Buckled in my back seat three lively, talkative friends do the math on birthdays for Leap year babies as we drive to swim class. We arrive at the local middle school where I’ve been a seat warmer in the bleachers for 20 annums watching my Aqua babes grow into level 5 graduates one year, one level at a time. Familiar spaces possess their own unique aroma fingerprints. I take my place in the stands and smell that I am home.
So we are on the cusp of fall turning winter here. Just one more gusty night will blow the last of the leaves, golden trimmed in red, off our maple out front.
Old man frost nips at our heels and the clock is about to steal another hour away from our Midwestern daylight.
Farmers plow feverishly, harvesting the last of their produce. The apple trees at Robinette’s are pretty near stripped.
Canada geese squawk overhead in migratory parade.
Corn stalks are shriveled and barren. Dying.
The wind whips up a gale on the great lake, waves crashing over the pier.
I feel like a patron at an art exhibit. On display: The glory of God.

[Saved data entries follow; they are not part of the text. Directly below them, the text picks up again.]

Lemma map_rule_client r n :
  type_ r = MapType -> Forall is_name_byte (prepend r ++ n) ->
  map_client_xattr {| rules := expanded r |} n =
  Ok (if starts_with (key r) n then Pass (prepend r ++ n)
      else if starts_with (prepend r) n then Deny else Pass n).
Proof.
  intros Hty Hb. unfold map_client_xattr, expanded, expand_map_type. cbn [rules].
  rewrite (decide_True _ _ Hty), find_rule_client by done. cbn [key].
  destruct (starts_with (key r) n) eqn:Hk.
  - cbn [mbind res_bind type_ prepend]. by rewrite cstring_new_name.
  - rewrite decide_False by (intros He; by rewrite He in Hk).
    rewrite find_rule_client by done. cbn [key].
    destruct (starts_with (prepend r) n); [done|]. by rewrite find_rule_client.
Qed.

Lemma map_rule_server r n :
  type_ r = MapType ->
  map_server_name {| rules := expanded r |} n =
  Ok (if starts_with (prepend r) n then Some (drop (length (prepend r)) n)
      else if starts_with (key r) n then None else Some n).
Proof.
  intros Hty. unfold map_server_name, expanded, expand_map_type. cbn [rules].
  rewrite (decide_True _ _ Hty), find_rule_server by done. cbn [prepend].
  destruct (starts_with (prepend r) n); [done|].
  case_decide as Hk; rewrite find_rule_server by done; cbn [prepend].
  - by rewrite Hk.
  - destruct (starts_with (key r) n); [done|]. by rewrite find_rule_server.
Qed.

(** C28: A [:map:key:prepend:] rule gives the guest a private, faithful name space.
    Every attribute the guest can reach is listed to it under the name it used;
    two guest names never reach the same host attribute; and a host attribute that
    starts with [key] is out of reach unless it also starts with [prepend]. *)
Theorem map_rule_namespace d r m n h :
  printable d r -> type_ r = MapType -> Forall is_name_byte n ->
  xattrmap_try_from (printed d r) = Ok m -> map_client_xattr m n = Ok (Pass h) ->
  map_server_name m h = Ok (Some n) /\
  (forall n', Forall is_name_byte n' -> map_client_xattr m n' = Ok (Pass h) -> n' = n) /\
  (starts_with (prepend r) h = true \/ starts_with (key r) h = false).
Proof.
  intros Hp Hty Hn Hm Hh.
  pose proof (xattrmap_parse_items [] [{| ws := []; delim := d; item_rule := r; after := [] |}] []) as Hpi.
  unfold item_text in Hpi. cbn [map concat ws delim item_rule after app] in Hpi.
  rewrite !app_nil_r, Hm in Hpi. assert (m = {| rules := expanded r |}) as ->.
  { assert (Ok (E := XattrError) m = Ok {| rules := expanded r |}); [|congruence].
    apply Hpi; [done| |done|done]. apply Forall_singleton. by split; [apply Forall_nil|]. }
  assert (Hb : forall n', Forall is_name_byte n' -> Forall is_name_byte (prepend r ++ n')).
  { intros n' Hn'. apply printable_bytes in Hp. apply Forall_app in Hp as [_ ?].
    by apply Forall_app. }
  assert (Hback : forall n', Forall is_name_byte n' ->
    map_client_xattr {| rules := expanded r |} n' = Ok (Pass h) ->
    map_server_name {| rules := expanded r |} h = Ok (Some n') /\
    (starts_with (prepend r) h = true \/ starts_with (key r) h = false)).
  { intros n' Hn'. rewrite map_rule_client, map_rule_server by auto.
    destruct (starts_with (key r) n') eqn:Hk; [|destruct (starts_with (prepend r) n') eqn:Hpn];
      intros [= <-].
    - rewrite starts_with_app, drop_app_length. auto.
    - rewrite Hk, Hpn. auto. }
  destruct (Hback n Hn Hh) as [Hs Hiso]. split_and!; try done.
  intros n' Hn' Hh'. destruct (Hback n' Hn' Hh') as [Hs' _]. congruence.
Qed.
(** The leaf of a removed or renamed path, when it is cached and not the root. *)
Definition cached_leaf t (host_path : path) : option Inode :=
  rel ← relativize t host_path;
  let '(inode, remaining) := resolve_path (index t) (root_inode t) rel in
  match remaining with
  | [] => if decide (inode <> root_inode t) then Some inode else None
  | _ => None
  end.

Definition send_inode n (o : option Inode) : N * res NotifierError unit :=
  match o with Some i => send n (InvalInode i) | None => (n, Ok tt) end.

Definition handle_remove t n (host_path : path) : N * res NotifierError unit :=
  and_then (handle_parent_change t n host_path) (fun n1 =>
    send_inode n1 (cached_leaf t host_path)).

Definition handle_parent_opt t n (p : option path) : N * res NotifierError unit :=
  match p with Some p => handle_parent_change t n p | None => (n, Ok tt) end.

Definition handle_rename t n (from to : option path) : N * res NotifierError unit :=
  let renamed_inode := from ≫= cached_leaf t in
  and_then (handle_parent_opt t n from) (fun n1 =>
  and_then (handle_parent_opt t n1 to) (fun n2 =>
    send_inode n2 renamed_inode)).

(** Errors are logged and the loop goes on; a panic of the sink propagates. *)
Fixpoint invalidate_all (root : Inode) n (inodes : list Inode) : N * res NotifierError unit :=
  match inodes with
  | [] => (n, Ok tt)
  | i :: rest =>
      if i =? root then invalidate_all root n rest
      else match send n (InvalInode i) with
           | (n', Panic) => (n', Panic)
           | (n', _) => invalidate_all root n' rest
           end
  end.

Definition bulk_invalidate t n : N * res NotifierError unit :=
  invalidate_all (root_inode t) n (all_inodes (index t)).

Definition translator_handle t n (e : HostEvent) : N * res NotifierError unit :=
  match e with
  | Modify p => handle_modify t n p
  | Create p => handle_parent_change t n p
  | Remove p => handle_remove t n p
  | Rename from to => handle_rename t n from to
  | Overflow => bulk_invalidate t n
  end.

(** [spawn_pipeline]: one bulk invalidation, then the events in order; a failed
    event is logged and skipped.  [idx_at k] is the index when event [k] is taken
    from the channel, as the request threads have left it. *)
Definition pipeline_start t n : N := (bulk_invalidate t n).1.

Fixpoint pipeline_events (root : Inode) (dir : path) n (l : list (DentryIndex * HostEvent)) : N :=
  match l with
  | [] => n
  | (idx, e) :: l' =>
      pipeline_events root dir
        (translator_handle {| root_inode := root; shared_dir := dir; index := idx |} n e).1 l'
  end.
End Translator.
(* ===== verification/Ownership.v ===== *)
(** * Who owns what in the passthrough file system

    A reference to an inode and a slot for a descriptor of the guest are resources:
    an operation may be given some, keep some in the tables of the file system, and
    return some; none may be lost.  [spends k g m t e] says that [m], given the
    resources [g], returns [t a] with a result [a] and [e] with an error, and that
    the books balance all the way: the reference count of every inode is what its
    holders hold, and the free slots and the descriptors of the guest add up to the
    limit.  [k] bounds how often the count of one inode goes up.

    The rules follow the combinators of [Host]; below them are the basic operations
    of src/passthrough/mod.rs and inode_store.rs. *)

From S2P Require Import Prelude OpenFlags Libc FileHandle InodeStore DentryIndex FuseTypes.
From S2P Require Import FuseWire Descriptor SoftIdMap XattrMap FileSystem Host Credentials ReadDir.
From S2P Require Import Paths MountFds Passthrough.

(** ** Resources *)

(** References and descriptors somebody holds. *)
Record loot := { refs : list Z; files : Z }.

Definition nothing : loot := {| refs := []; files := 0 |}.
Definition ref (i : Z) : loot := {| refs := [i]; files := 0 |}.
Definition refs_of (l : list Z) : loot := {| refs := l; files := 0 |}.
Definition files_of (n : Z) : loot := {| refs := []; files := n |}.
Definition both (a b : loot) : loot := {| refs := refs a ++ refs b; files := files a + files b |}.

(** What everybody outside the file system's tables holds. *)
Record owned := { held : Z -> Z; loose : Z }.

Definition gain (b : owned) (g : loot) : owned :=
  {| held := fun j => held b j + occ (refs g) j; loose := loose b + files g |}.

Definition same (g g' : loot) : Prop := (forall p, occ (refs g) p = occ (refs g') p) /\ files g = files g'.

#[export] Instance same_equiv : Equivalence same.
Proof.
  split; [by intros []|by intros ?? []|]. intros ??? [H1 ?] [H2 ?]. split; [|congruence].
  intros p. by rewrite H1.
Qed.

(** Resources that are the same up to order. *)
Ltac balance :=
  split; [let p := fresh "p" in intros p|]; cbn [refs files nothing ref refs_of files_of both];
  rewrite ?occ_app, ?occ_cons, ?occ_nil; lia.

(** ** Descriptors of the guest *)

Definition file_count (foh : FileOrHandle) : Z := match foh with File _ => 1 | _ => 0 end.

Fixpoint files_in (l : list InodeData) : Z :=
  match l with [] => 0 | d :: l' => file_count (file_or_handle d) + files_in l' end.

Definition handle_count (hd : HandleData) : Z :=
  match hd_file hd with HandleFile _ => 1 | HandleInvalid _ => 0 end.

Fixpoint handles_count (l : list HandleData) : Z :=
  match l with [] => 0 | hd :: l' => handle_count hd + handles_count l' end.

Definition stored_files (m : gmap Z InodeData) : Z := files_in (map_to_list m).*2.
Definition open_files (m : gmap Z HandleData) : Z := handles_count (map_to_list m).*2.

(** The descriptors the tables hold for the guest.  What an operation opens for as long as
    it runs, or forgets to close, is not among them. *)
Definition guest_files {W} (s : PassthroughFs W) : Z :=
  stored_files (data (inodes s)) + files_in (unlinked s) + open_files (handles s).

Lemma files_in_app l k : files_in (l ++ k) = files_in l + files_in k.
Proof. induction l; simpl; lia. Qed.

Lemma files_in_nonneg l : 0 <= files_in l.
Proof. induction l as [|d l IH]; simpl; [done|]. unfold file_count. case_match; lia. Qed.

#[export] Instance files_in_proper : Proper ((≡ₚ) ==> (=)) files_in.
Proof. induction 1; simpl; lia. Qed.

It’s everywhere in the sights and sounds of autumn and after thirteen years away, the child in me has awakened and I am all awe and wonder at the fresh new mercies gift wrapped by my loving Father for each new October day.
The Teacher tells us in Ecclesiastes, “For everything there is a season.”

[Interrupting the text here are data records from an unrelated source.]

(** ** Paths that change

    How far a count goes up while paths are walked depends on the paths the host
    reports; from here on an overflow is caught. *)

Section Invalidation.
Context {W M : Type} `{Host W} `{RangeMap M MapEntry}.
Context (os : HostOs) (fs : Setup M).

Local Notation state := (PassthroughFs W).
Local Notation IO := (eff state).
Local Notation quiet := (respects untouched).
Local Notation spends := (spends true fs 0).
Local Notation neutral := (neutral true fs 0).

Lemma free {A} k g (m : IO A) t e : Ownership.spends true fs k g m t e -> spends g m t e.
Proof. by apply spends_checked. Qed.

(** What a walk returns. *)
Definition walked (r : res WrappedError Z) : loot := match r with Ok i => ref i | _ => nothing end.

Lemma spends_walk_path parent l :
  spends (ref parent) (walk_path true os fs parent l) walked nothing.
Proof.
  revert parent. induction l as [|element l IH]; intros parent; [by intros n s b Hn Hb Hs|].
  cbn [walk_path]. eapply (spends_bind _ _ 0 0); [done| |].
  { apply spends_attempt. eapply spends_weaken;
      [apply (spends_frame _ _ (ref parent)); [done|]; eapply free, spends_do_lookup
      |done|balance|reflexivity..]. }
  intros [entry|err|]; cbv beta iota; [| |apply spends_panic].
  2: { eapply (spends_then _ _ nothing 0 0 (ref parent)); [apply infallible_drop_ref|done..| |balance|].
       - apply (spends_drop_ref _ _ parent nothing).
       - by intros n s b Hn Hb Hs. }
  apply spends_gets_any. intros [d|]; [|apply spends_panic].
  destruct (migration_info d) as [info|].
  { eapply (spends_then _ _ (ref (entry_inode entry)) 0 0 (ref parent));
      [apply infallible_drop_ref|done..| |balance|apply IH].
    apply (spends_drop_ref _ _ parent nothing). }
  eapply (spends_bind _ _ 0 0); [done| |].
  { apply spends_attempt. eapply spends_weaken;
      [apply (spends_frame _ _ (ref (entry_inode entry))); [done|]; apply (spends_info_new _ _ _ parent)
      |done|balance|reflexivity..]. }
  intros [mi|err|]; cbv beta iota; [| |apply spends_panic].
  - eapply (spends_then _ _ (ref (entry_inode entry)) 0 0 (refs_of (strong_references mi)));
      [apply infallible_put|done..| |reflexivity|apply IH].
    apply (spends_put _ _ (entry_inode entry) (Some mi) nothing).
  - eapply (spends_then _ _ nothing 0 0 (ref (entry_inode entry)));
      [apply infallible_drop_ref|done..| |balance|].
    + apply (spends_drop_ref _ _ (entry_inode entry) nothing).
    + by intros n s b Hn Hb Hs.
Qed.

Lemma neutral_fall_back d e : neutral (path_error_fall_back os d e).
Proof.
  destruct e as [err|err|]; cbn [path_error_fall_back];
    [apply neutral_ret| |apply neutral_more_links].
  destruct err; first [apply neutral_ret|apply neutral_more_links].
Qed.

Lemma neutral_set_path d shared :
  neutral (set_path_migration_info_from_proc_self_fd true os fs d shared).
Proof.
  apply neutral_bind; [apply neutral_quiet; eauto with eff|]. intros [abs_path|e|].
  - destruct (relative_path abs_path shared) as [rel|err|].
    + destruct (negb _); [apply neutral_ret|].
      eapply (spends_bind _ _ 0 0); [done|eapply spends_attempt, free, spends_strong_ref|].
      intros [root|err|]; cbv beta iota; [|apply neutral_ret|apply neutral_lift].
      eapply (spends_bind _ _ 0 0); [done|apply spends_walk_path|].
      intros [found|e|]; [|apply neutral_ret|apply neutral_lift].
      eapply (spends_then _ _ nothing 0 0 (ref found));
        [apply infallible_drop_ref|done..| |unfold walked; balance|].
      * apply (spends_drop_ref _ _ found nothing).
      * apply neutral_ret.
    + apply neutral_bind; [apply neutral_more_links|]. intros. apply neutral_ret.
    + apply neutral_lift.
  - apply neutral_bind; [apply neutral_fall_back|]. intros. apply neutral_ret.
  - apply neutral_lift.
Qed.

Lemma neutral_refresh d : neutral (after_invalidating_path_refresh true os fs d).
Proof.
  apply neutral_gets. intros [root|]; [|apply neutral_lift].
  apply neutral_bind; [apply spends_pin; [done..|]; apply neutral_quiet; eauto with eff|]. intros path.
  apply neutral_bind; [apply neutral_lift|]. intros shared.
  apply neutral_bind; [apply neutral_set_path|]. intros r. apply neutral_lift.
Qed.

Lemma spends_before_invalidating d name :
  spends nothing (before_invalidating_path true os fs d name) found nothing.
Proof.
  eapply (spends_bind _ _ 0 0); [done|eapply spends_attempt, free, spends_try_lookup|].
  by intros [o|err|] n s b Hn Hb Hs.
Qed.

Lemma spends_after_invalidating i :
  spends (ref i) (after_invalidating_path true os fs i) (fun _ => nothing) nothing.
Proof.
  eapply (spends_finally _ _ 0 0 _ _ _ (fun _ => ref i) _ (ref i)); [done| |intros ?|];
    [|apply spends_drop_ref..].
  apply neutral_keeps; [done|]. apply neutral_gets. intros [d|]; [|apply neutral_ret].
  destruct (migration_info d) as [mi|]; [|apply neutral_ret].
  destruct (has_path mi); [|apply neutral_ret].
  eapply (spends_bind _ _ 0 0); [done|apply (spends_swap _ _ i None)|]. intros old.
  eapply (spends_finally _ _ 0 0 _ _ _ (fun _ => refs_of (info_references old)) _
            (refs_of (info_references old))); [done| |intros ?; apply spends_each_drop..|].
  - apply neutral_keeps; [done|]. apply neutral_ignore, neutral_refresh.
  - apply spends_each_drop.
Qed.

Something begins and then it ends.
And it’s not just nature that repeats the cycle.
All of life synchronizes around beginnings and endings.
A few weeks ago, Lily and I packed duffles, waved goodbye to the mitten and ventured down to Northern Indiana’s Amish country one Indian summer afternoon. Sharing the road with horses and buggies and the plain clothes people who ride in them, I glanced over at Lily in the passengers seat, ready to explore together a lifestyle mysterious to me, but she was sleeping , breathing deeply, methodically. That day, she was riding shotgun but sometimes she’s in the drivers seat. Wasn’t it yesterday I buckled her into her car seat after a knock down drag out struggle of the wills? Safety versus freedom. And in my world, safety always wins. Back then I could overpower her with size and strength. Not now. I glance at myself in the rear view mirror. There’s that silver crown again and it’s mine. So are the creases between my eyes and the flabby chin. But she’s beautiful, long and slender with a silky, golden braid and a chiseled chin. And she’s bright and talented and hard working. So much potential. A future and a hope.
She’ll graduate in May.
Another ending and then beginning.
So we’re on a mission, searching for a place to spend her next season.

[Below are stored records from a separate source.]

(** The mounts the serialized inodes are on. *)
Definition mount_ids (inodes : list SerInode) : gset Z :=
  list_to_set (omap (fun si => match si_location si with
                               | SerFileHandle handle => Some (sfh_mnt_id handle)
                               | _ => None
                               end) inodes).

Section Serialization.
Context {W M : Type} `{Host W} `{RangeMap M MapEntry} `{Postcard SerPassthroughFs} `{HashOrder}.
Context (checks : bool) (os : HostOs) (fs : Setup M) (rounds : nat).

Local Notation state := (PassthroughFs W).
Local Notation IO := (eff state).

(** [MountPathsBuilder::new]: the path of the shared directory. *)
Definition shared_dir_path : IO bytes :=
  lift (assert_ (bool_decide (migration_mode (cfg fs) = FileHandles)));;
  present ← gets (fun s : state => bool_decide (is_Some (mount_fds s)));
  if negb present then throw other_io_error
  else
    root ← gets (fun s : state => store_get (inodes s) ROOT_ID);
    match root with
    | None =>
        empty ← gets (fun s : state => bool_decide (data (inodes s) = ∅));
        if empty : bool then mret [] else throw other_io_error
    | Some root =>
        path ← get_path os fs root;
        lift (map_err (fun e => with_context (io_of_inode_path_error e)) path)
    end.

Definition get_mount_path (shared_dir_path : bytes) (mnt_id : Z) : IO bytes :=
  path ← attempt (mounts (get_mount_root mnt_id));
  path ← lift (map_err (fun _ => other_io_error) path);
  c_path ← lift (ok_or (cstring_of (utf8_encode path)) other_io_error);
  match relative_path c_path shared_dir_path with
  | Ok relative_path =>
      if negb (is_utf8 relative_path) then throw other_io_error
      else mret (if decide (relative_path = []) then text "." else relative_path)
  | _ => mret (text ".")
  end.

(** [MountPathsBuilder::build]: a mount whose path is not found is left out. *)
Fixpoint build_mount_paths (shared_dir_path : bytes) (ids : list Z) (map : gmap Z bytes)
  : IO (gmap Z bytes) :=
  match ids with
  | [] => mret map
  | mount_id :: ids =>
      path ← attempt (get_mount_path shared_dir_path mount_id);
      match path with
      | Ok path => build_mount_paths shared_dir_path ids (<[mount_id := path]> map)
      | Err _ => build_mount_paths shared_dir_path ids map
      | Panic => lift Panic
      end
  end.

Definition collect_mount_paths (inodes : list SerInode) : IO (gmap Z bytes) :=
  if decide (migration_mode (cfg fs) = FileHandles) then
    path ← attempt shared_dir_path;
    match path with
    | Ok path => build_mount_paths path (hash_order (mount_ids inodes)) ∅
    | Err _ => mret ∅
    | Panic => lift Panic
    end
  else mret ∅.

(** [From<&PassthroughFs> for serialized::PassthroughFsV2]. *)
Definition serialize_fs : IO PassthroughFsV2 :=
  s ← gets id;
  inodes ← lift (serialize_inodes checks (migration_verify_handles (cfg fs)) (inodes s));
  mount_paths ← collect_mount_paths inodes;
  mret {| v1 := {| v1_inodes := inodes; v1_next_inode := next_inode s;
                   v1_handles := serialize_handles (handles s);
                   v1_next_handle := next_handle s; v1_negotiated_opts := opts s |};
          mount_paths := mount_paths |}.

Definition serialize : IO bytes :=
  modify (set_track_migration_info false);;
  (if migration_confirm_paths (cfg fs) then
     r ← attempt (confirm_paths checks os fs rounds);
     match r with
     | Err err => clear_infos checks fs;; throw err
     | r => lift r
     end
   else mret tt);;
  st ← serialize_fs;
  clear_infos checks fs;;
  lift (to_stdvec (V2 st)).
End Serialization.

(** ** Deserialization (deserialization.rs) *)

(** [Vec::swap_remove]: the last element takes the place of the removed one. *)
Definition swap_remove {A} (i : nat) (l : list A) : list A :=
  match last l with
  | Some x => take (pred (length l)) (<[i := x]> l)
  | None => l
  end.

Section Deserialization.
Context {W M : Type} `{Host W} `{RangeMap M MapEntry} `{Postcard SerPassthroughFs} `{HashOrder}.
Context (checks : bool) (os : HostOs) (fs : Setup M).

Local Notation state := (PassthroughFs W).
Local Notation IO := (eff state).

(** *** Options *)

Definition store_opts (f : NegotiatedOpts -> NegotiatedOpts) : IO unit :=
  modify (fun s : state => set_opts (f (opts s)) s).

(** [NegotiatedOpts::apply]. *)
Definition apply_opts (o : NegotiatedOpts) : IO unit :=
  if negb (cfg_writeback (cfg fs)) && writeback o then throw other_io_error
  else
    store_opts (fun c => {| writeback := writeback o; announce_submounts := announce_submounts c;
                            posix_acl := posix_acl c; sup_group_extension := sup_group_extension c |});;
    if negb (cfg_announce_submounts (cfg fs)) && announce_submounts o then throw other_io_error
    else
      store_opts (fun c => {| writeback := writeback c; announce_submounts := announce_submounts o;
                              posix_acl := posix_acl c; sup_group_extension := sup_group_extension c |});;
      if bool_decide (cfg_posix_acl (cfg fs) = NegNever) && posix_acl o then throw other_io_error
      else
        store_opts (fun c => {| writeback := writeback c; announce_submounts := announce_submounts c;
                                posix_acl := posix_acl o;
                                sup_group_extension := sup_group_extension o |}).

(** *** Mounts *)

(** [MountFd::new] (src/passthrough/mount_fd.rs). *)
Definition mount_fd_new (dir : Z) (path : bytes) : IO MountFd :=
  file ← with_err_context (hosted (util_openat dir path O_RDONLY));
  st ← on_failure (with_err_context (hosted (statx os file None))) (hosted (close file));
  let id := st_mnt_id st in
  present ← gets mount_fds;
  match present with
  | Some mf =>
      match mount_map mf !! id with
      | Some (fd, count) =>
          modify (set_mount_fds (Some (set_mount_map (<[id := (fd, count + 1)]>) mf)));;
          hosted (close file);;
          mret {| mount_id := id; mount_file := fd |}
      | None =>
          modify (set_mount_fds (Some (set_mount_map (<[id := (file, 1)]>) mf)));;
          mret {| mount_id := id; mount_file := file |}
      end
  | None => mret {| mount_id := id; mount_file := file |}
  end.

(** [Arc::clone] for a descriptor of the table. *)
Definition clone_mount_fd (mfd : MountFd) : IO unit :=
  modify (fun s : state =>
    set_mount_fds
      (set_mount_map (alter (fun e => (e.1, e.2 + 1)) (mount_id mfd)) <$> mount_fds s) s).

(** The descriptors of the map [deserialize] works with; outside the table of mounts
    they are its own. *)
Definition release_mount_fd (mfd : MountFd) : IO unit :=
  present ← gets mount_fds;
  match present with
  | Some _ => mounts (mount_fd_drop mfd)
  | None => hosted (close (mount_file mfd))
  end.

Fixpoint open_mount_fds (dir : Z) (ids : list Z) (paths : gmap Z bytes) (map : gmap Z MountFd)
  : IO (gmap Z MountFd) :=
  match ids with
  | [] => mret map
  | mount_id :: ids =>
      match paths !! mount_id with
      | Some path =>
          mfd ← attempt (mount_fd_new dir path);
          match mfd with
          | Ok mfd => open_mount_fds dir ids paths (<[mount_id := mfd]> map)
          | Err _ => open_mount_fds dir ids paths map
          | Panic => lift Panic
          end
      | None => open_mount_fds dir ids paths map
      end
  end.

Definition release_mount_fds (map : gmap Z MountFd) : IO unit :=
  each (fun mount_id => match map !! mount_id with
                        | Some mfd => release_mount_fd mfd
                        | None => mret tt
                        end) (hash_order (dom map)).

(** *** Inodes *)

(** The data of an inode that was found. *)
Definition located (si : SerInode) (foh : FileOrHandle) (st : StatExt) : InodeData :=
  {| inode := si_id si; file_or_handle := foh; refcount := si_refcount si; ids := ids_of st;
     mode := as_u32 (st_mode (Host.st st)); migration_info := None |}.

Where she will fly to when she jumps out of our nest.
Where she discovers herself as a distinct individual.
Where she shares that person in community.
The next place where God will meld His fresh, new mercies for each day with her particular story.
So I drive
and remember
and project ahead counting how many nights I have left to walk into her room and kiss her sleeping cheek goodnight. In ten months, that Michigan bedroom she prayed for all those years will be empty and she’ll be gone.
And I remind myself to savor what I have while holding it loosely, because the winds change,
And I’ll have to let her go….
And I hear Nichole Nordeman singing:
Even when the trees have just surrendered to the harvest time,
Forfeiting their leaves in late September and sending us inside,
Still I notice You when change begins and I am braced for colder winds.
I will offer thanks for what has been and what’s to come
You are autumn.
And I breathe in, Beginnings and Endings….
And out, Endings and Beginnings….
And I recall the mercies, fresh and new for every morning.
Like the first snow of winter falling gently, settling into the deepest crevices of my spirit.